Suaranusantara.com- Menteri Koperasi (Menkop) Budi Arie Setiadi namanya kembali mencuat disebut kecipratan fee judol saat masih menjabat sebagai Menteri Komunikasi dan Informatika (Menkominfo) era Kabinet Indonesia Maju periode 2019-2024.
Budi Arie pun menanggapi hal tersebut dengan mengatakan bahwa Allah tidak tidur dengan menggunakan bahasa Jawa.
Hal itu disampaikan Budi Arie saat usai menyambangi Gedung Merah Putih Komisi Pemberantasan Korupsi (KPK) pada Rabu 21 Mei 2025.
“Gustil Allah mboten sare, Tuhan tidak pernah tidur, selesai,” ujar Budi Arie Setiadi kepada wartawan di KPK, Rabu 21 Mei 2025.
Dalam kesempatan itu, awak media mencoba menanyakan terkait kesiapan Budi Arie untuk diperiksa oleh Bareskrim Polri soal kasus dugaan judol yang menyeret namanya.
Budi tak menjawab secara gamblang, hanya mengatakan itu kasus lama yang kembali diangkat
“Lagu lama kaset rusak ya,” tandas dia.
Adapun nama Budi Arie muncul dalam dugaan kasus judol dalam surat dakwaan yang dibacakan jaksa penuntut umum (JPU) di Pengadilan Negeri Jakarta Selatan pada Rabu 14 Mei 2025.
Budi Arie yang menjabat di era pemerintahan Presiden Joko Widodo disebut-sebut terlibat dalam kasus ini dan memperoleh alokasi sebesar 50 persen dari setoran pengamanan situs judi online.
Dalam perkara ini, terdapat empat terdakwa yang dibawa ke persidangan yaitu Zulkarnaen Apriliantony, Adhi Kismanto, Alwin Jabarti Kiemas, dan Murhijan alias Agus.
Zalkarnaen, Adhi dan Muhrijan alias Agus bertemu di sebuah kafe di Senopati, Jakarta Selatan untuk membahas praktik penjagaan website judi online di Kemenkominfo dan tarif Rp 8 juta per website.
“Pembagian untuk Terdakwa II Adhi Kismanto sebesar 20 persen, Terdakwa I Zulkarnaen Apriliantony sebesar 30 persen dan untuk Budi Arie Setiadi sebesar 50 persen dari keseluruhan website yang dijaga,” ungkap jaksa.
Jaksa juga mengungkapkan kode setoran untuk penjagaan situs perjudian, termasuk setoran kepada Budi Arie.
Alwin yang menjadi bendahara mengatur pembagian uang penjagaan situs judi online itu memberikan kode setoran.
Adapun kode setoran kepada Budi Arie ialah “Bagi PM”. Kemudian ada pula kode “CHF” untuk pembagian setoran kepada Budi Arie dan Zulkarnaen.

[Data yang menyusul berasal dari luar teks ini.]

(** C9 -- evaluation writes, for each particle, only that particle's slot of
    the next-generation velocity buffer; the position buffer and the whole
    current-generation velocity buffer are the same after the evaluation
    launch; and the step ends by exchanging the two velocity pointers, the
    buffers themselves staying where they are. *)
Theorem stepSimulationNaive_buffers
    (dt : R) (st : Device.state) (P V1 V2 : list vec3) :
  Device.heap st !! Device.dev_pos st = Some P ->
  Device.heap st !! Device.dev_vel1 st = Some V1 ->
  Device.heap st !! Device.dev_vel2 st = Some V2 ->
  Device.dev_pos st <> Device.dev_vel1 st ->
  Device.dev_pos st <> Device.dev_vel2 st ->
  Device.dev_vel1 st <> Device.dev_vel2 st ->
  (Device.numObjects st <= length V2)%nat ->
  let N := Device.numObjects st in
  let evaluated :=
    Device.kernUpdateVelocityBruteForce N (Device.dev_pos st)
      (Device.dev_vel1 st) (Device.dev_vel2 st) (Device.heap st) in
  let st' := Device.stepSimulationNaive dt st in
  (forall h index,
     let h' := Device.kernUpdateVelocityBruteForce_thread N (Device.dev_pos st)
                 (Device.dev_vel1 st) (Device.dev_vel2 st) index h in
     (forall p, p <> Device.dev_vel2 st -> h' !! p = h !! p)
     /\ (forall j, j <> index ->
           nth j (Device.deref h' (Device.dev_vel2 st)) vzero
           = nth j (Device.deref h (Device.dev_vel2 st)) vzero))
  /\ evaluated !! Device.dev_pos st = Some P
  /\ evaluated !! Device.dev_vel1 st = Some V1
  /\ (forall i, nth i (Device.deref evaluated (Device.dev_vel2 st)) vzero
                = if (i <? N)%nat then computeVelocityChange N i P V1
                  else nth i V2 vzero)
  /\ Device.dev_vel1 st' = Device.dev_vel2 st
  /\ Device.dev_vel2 st' = Device.dev_vel1 st
  /\ Device.dev_pos st' = Device.dev_pos st
  /\ Device.heap st' !! Device.dev_vel2 st' = Some V1
  /\ Device.heap st' !! Device.dev_vel1 st' = evaluated !! Device.dev_vel2 st.
Proof.
  intros HP HV1 HV2 Hpv1 Hpv2 Hv12 HN N evaluated st'.
  assert (Hev : evaluated
                = <[Device.dev_vel2 st := kernUpdateVelocityBruteForce N P V1 V2]>
                    (Device.heap st)).
  { subst evaluated.
    rewrite (device_bruteForce_arrays N _ _ _ _ V2 HV2 Hpv2 Hv12).
    unfold Device.deref. rewrite HP, HV1. reflexivity. }
  split.
  { intros h index h'.
    destruct (bruteForce_thread_frame N (Device.dev_pos st) (Device.dev_vel1 st)
                (Device.dev_vel2 st) index h) as (Hframe & _ & Hslots).
    split; [exact Hframe | exact Hslots]. }
  assert (HevP : evaluated !! Device.dev_pos st = Some P).
  { rewrite Hev, lookup_insert_ne by congruence. exact HP. }
  assert (HevV1 : evaluated !! Device.dev_vel1 st = Some V1).
  { rewrite Hev, lookup_insert_ne by congruence. exact HV1. }
  split; [exact HevP|]. split; [exact HevV1|]. split.
  { intros i. unfold Device.deref. rewrite Hev, lookup_insert_eq. simpl.
    apply (kernUpdateVelocityBruteForce_nth N P V1 V2 HN). }
  subst st'. unfold Device.stepSimulationNaive. simpl.
  fold N. fold evaluated.
  rewrite (device_updatePos_arrays N dt _ _ evaluated P HevP Hpv2).
  repeat split.
  - rewrite lookup_insert_ne by congruence. exact HevV1.
  - rewrite lookup_insert_ne by congruence. reflexivity.
Qed.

Pada Mei hingga Oktober 2024, sebanyak 20.192 situs perjudian diamankan dari pemblokiran oleh Kemenkominfo dengan jumlah imbalan Rp 171,11 miliar.
Budi Arie sebelumnya menanggapi dakwaan tersebut dengan menyebut itu sebagai narasi jahat. Budi membantah tegas atas tuduhan yang dilayangkan disebut menerima fee lima puluh persen judol.
“Itu adalah narasi jahat yang menyerang harkat dan martabat saya pribadi. Itu sama sekali tidak benar,” kata Budi Arie dikutip pada Selasa 20 Mei 2025.
Ketua Umum Relawan ProJokowi (Projo) ini menegaskan narasi alokasi 50 persen uang dari hasil perlindungan situs judi online itu merupakan kongkalikong di antara para tersangka, bukan inisiatif atau permintaan dirinya.
“Jadi, itu omon-omon mereka saja bahwa pak menteri nanti dikasih jatah 50 persen. Saya tidak tahu ada kesepakatan itu. Mereka juga tidak pernah memberi tahu. Apalagi aliran dana. Faktanya tidak ada” kata Budi.
Bahkan, ia menantang kepada semua pihak untuk memeriksa jejak digital dirinya untuk membuktikan tudingan tersebut.
“Justru ketika itu saya malah menggencarkan pemberantasan situs judol. Boleh dicek jejak digitalnya,” sambungnya.
Budi menegaskan ia siap untuk membuktikan bahwa dirinya sama sekali tidak terlibat di dalam praktik perlindungan situs judol tersebut di proses hukum.